Íris pegou na sua mala e abriu-a rapidamente, tirando um papel de pergaminho velho e amarrotado. De seguida fechou a mala e voltou-a a pôr no chão.
- A minha mãe tinha-me dado isto antes de ir para a América. -explicou-se, entregando o pergaminho a Niamh.- O Auror Potter parecia bastante interessado nele e queria-o levar, mas eu não o deixei. É só um pedaço de pergaminho e não tem nada lá escrito! Podes ver se tem algum feitiço aí escondido, Niamh?
A ruiva admirou-se de como ela sabia o seu nome, Íris deu uma gargalhada clara e estonteante e acrescentou:
- És muito conhecida, mais do que imaginas.
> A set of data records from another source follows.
(** Decoder for the (well-formed) UTF-8 bytes of a source literal. *)
Fixpoint decode (bs : list N) : list N :=
  match bs with
  | [] => []
  | b :: r =>
      if (b <? 0x80)%N then b :: decode r
      else if (b <? 0xE0)%N then
        match r with
        | c1 :: r1 =>
            N.lor (N.shiftl (N.land b 0x1F) 6) (cont c1) :: decode r1
        | _ => []
        end
      else if (b <? 0xF0)%N then
        match r with
        | c1 :: c2 :: r2 =>
            N.lor (N.shiftl (N.land b 0x0F) 12)
              (N.lor (N.shiftl (cont c1) 6) (cont c2)) :: decode r2
        | _ => []
        end
      else
        match r with
        | c1 :: c2 :: c3 :: r3 =>
            N.lor (N.shiftl (N.land b 0x07) 18)
              (N.lor (N.shiftl (cont c1) 12)
                 (N.lor (N.shiftl (cont c2) 6) (cont c3))) :: decode r3
        | _ => []
        end
  end.

Definition bytes (s : string) : list N :=
  List.map N_of_ascii (list_ascii_of_string s).

End Utf8.

(** The [str] denoted by a literal of the source file. *)
Definition utf8 (s : string) : pystr := Utf8.decode (Utf8.bytes s).

(** [str(n)] / [f"{n}"] for an int. *)
Definition str_int (n : Z) : pystr :=
  utf8 (NilZero.string_of_int (Z.to_int n)).

(** [Py_UNICODE_ISSPACE]: the code points [str.strip()] removes when it is
    called without an argument. *)
Definition isspace (c : N) : bool :=
  ((0x09 <=? c) && (c <=? 0x0D) || (0x1C <=? c) && (c <=? 0x20)
   || (c =? 0x85) || (c =? 0xA0) || (c =? 0x1680)
   || (0x2000 <=? c) && (c <=? 0x200A)
   || (c =? 0x2028) || (c =? 0x2029) || (c =? 0x202F) || (c =? 0x205F)
   || (c =? 0x3000))%N.

Fixpoint lstrip (s : pystr) : pystr :=
  match s with
  | c :: r => if isspace c then lstrip r else s
  | [] => []
  end.

Definition rstrip (s : pystr) : pystr := rev (lstrip (rev s)).

(** [s.strip()] *)
Definition strip (s : pystr) : pystr := rstrip (lstrip s).

(** [len(s)] *)
Definition len (s : pystr) : Z := Z.of_nat (length s).

(** ** The menu *)

Inductive ShawarmaType := HAVOV | TAVAROV | BANJAR | HATUK.

#[global] Instance ShawarmaType_eq_dec : EqDecision ShawarmaType.
Proof. solve_decision. Defined.

Module ShawarmaType_.

(** [member.value] *)
Definition value (t : ShawarmaType) : pystr :=
  match t with
  | HAVOV => utf8 "հավով"
  | TAVAROV => utf8 "տավարով"
  | BANJAR => utf8 "բանջարեղենով"
  | HATUK => utf8 "հատուկ"
  end.

(** [member.name] *)
Definition name (t : ShawarmaType) : pystr :=
  match t with
  | HAVOV => utf8 "HAVOV"
  | TAVAROV => utf8 "TAVAROV"
  | BANJAR => utf8 "BANJAR"
  | HATUK => utf8 "HATUK"
  end.

(** Members in definition order. *)
Definition members : list ShawarmaType := [HAVOV; TAVAROV; BANJAR; HATUK].

(** [ShawarmaType(v)]: lookup of a member by value, as the request
    validation does for a field of type [ShawarmaType]. *)
Definition of_value (v : pystr) : option ShawarmaType :=
  List.find (fun t => bool_decide (value t = v)) members.

(** [repr(member)], e.g. [<ShawarmaType.HAVOV: 'հավով'>]; the values
    hold no quote and no character that [repr] escapes. *)
Definition repr (t : ShawarmaType) : pystr :=
  utf8 "<ShawarmaType." ++ name t ++ utf8 ": '" ++ value t ++ utf8 "'>".

End ShawarmaType_.

Module ShawarmaItem.
Record t := {
  name : ShawarmaType;
  price : Z;
  available : bool;   (* = True *)
  prep_time : Z       (* minutes *)
}.
End ShawarmaItem.

(** The Python values that occur as dict keys and as order items: a [str]
    or a member of [ShawarmaType].  [ShawarmaType] is a plain [Enum] (it
    does not derive from [str]): a member is equal to itself only, and
    never to a [str], whatever its name or value.  Equality of [pyval] is
    Python's [==] on these values. *)
Inductive pyval :=
  | VStr (s : pystr)
  | VEnum (t : ShawarmaType).

#[global] Instance pyval_eq_dec : EqDecision pyval.
Proof. solve_decision. Defined.

(** A small insertion-ordered dict. *)
Definition pydict (V : Type) := list (pyval * V).

(** [k in d] *)
Definition dict_contains {V} (k : pyval) (d : pydict V) : bool :=
  existsb (fun kv => bool_decide (fst kv = k)) d.

(** [d[k]]; [None] stands for [KeyError]. *)
Definition dict_get {V} (k : pyval) (d : pydict V) : option V :=
  snd <$> List.find (fun kv => bool_decide (fst kv = k)) d.

(** [list(d.keys())] *)
Definition dict_keys {V} (d : pydict V) : list pyval := List.map fst d.

Definition menu_items : pydict ShawarmaItem.t :=
  [ (VEnum HAVOV,
      {| ShawarmaItem.name := HAVOV; ShawarmaItem.price := 1500;
         ShawarmaItem.available := true; ShawarmaItem.prep_time := 3 |});
    (VEnum TAVAROV,
      {| ShawarmaItem.name := TAVAROV; ShawarmaItem.price := 1800;
         ShawarmaItem.available := true; ShawarmaItem.prep_time := 4 |});
    (VEnum BANJAR,
      {| ShawarmaItem.name := BANJAR; ShawarmaItem.price := 1200;
         ShawarmaItem.available := true; ShawarmaItem.prep_time := 2 |});
    (VEnum HATUK,
      {| ShawarmaItem.name := HATUK; ShawarmaItem.price := 2200;
         ShawarmaItem.available := true; ShawarmaItem.prep_time := 6 |}) ].

(** [repr] of a [str] without quotes or escapes. *)
Definition repr_str (s : pystr) : pystr := utf8 "'" ++ s ++ utf8 "'".

Definition repr_val (k : pyval) : pystr :=
  match k with
  | VStr s => repr_str s
  | VEnum t => ShawarmaType_.repr t
  end.

Fixpoint join (sep : pystr) (l : list pystr) : pystr :=
  match l with
  | [] => []
  | [x] => x
  | x :: r => x ++ sep ++ join sep r
  end.

(** [repr] of a list: [[a, b, c]]. *)
Definition repr_list (l : list pystr) : pystr :=
  utf8 "[" ++ join (utf8 ", ") l ++ utf8 "]".

(** ** Outcomes *)

(** One entry of the error list of a rejected request body. *)
Inductive validation_error :=
  | value_error (field : pystr) (msg : pystr)
      (* a [ValueError] raised by a field validator *)
  | enum_error (field : pystr) (index : nat) (input : pyval).
      (* an element that is not a value of the enum *)

Inductive exn :=
  | HTTPException (status_code : Z) (detail : pystr)
  | RequestValidationError (errors : list validation_error)
  | ValueError (msg : pystr)
  | KeyError (key : pyval).

Inductive result (A : Type) :=
  | Ok (a : A)
  | Raise (e : exn).
Arguments Ok {A} a.
Arguments Raise {A} e.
Falam muitas vezes de ti na minha casa, de como tu lês e sabes mais do que muitos dos bruxos nas mais altas classes. E têm-te muita confiança, achei que talvez saibas o que isto significa para o Potter.
Niamh pegou no pedaço de pergaminho e guardou-o entre as páginas do livro.
Faltava pouco para chegar a Hogwarts, e já se conseguia ouvir os passos da senhora dos doces ao fundo e a sua estridente voz perguntando "Doces?".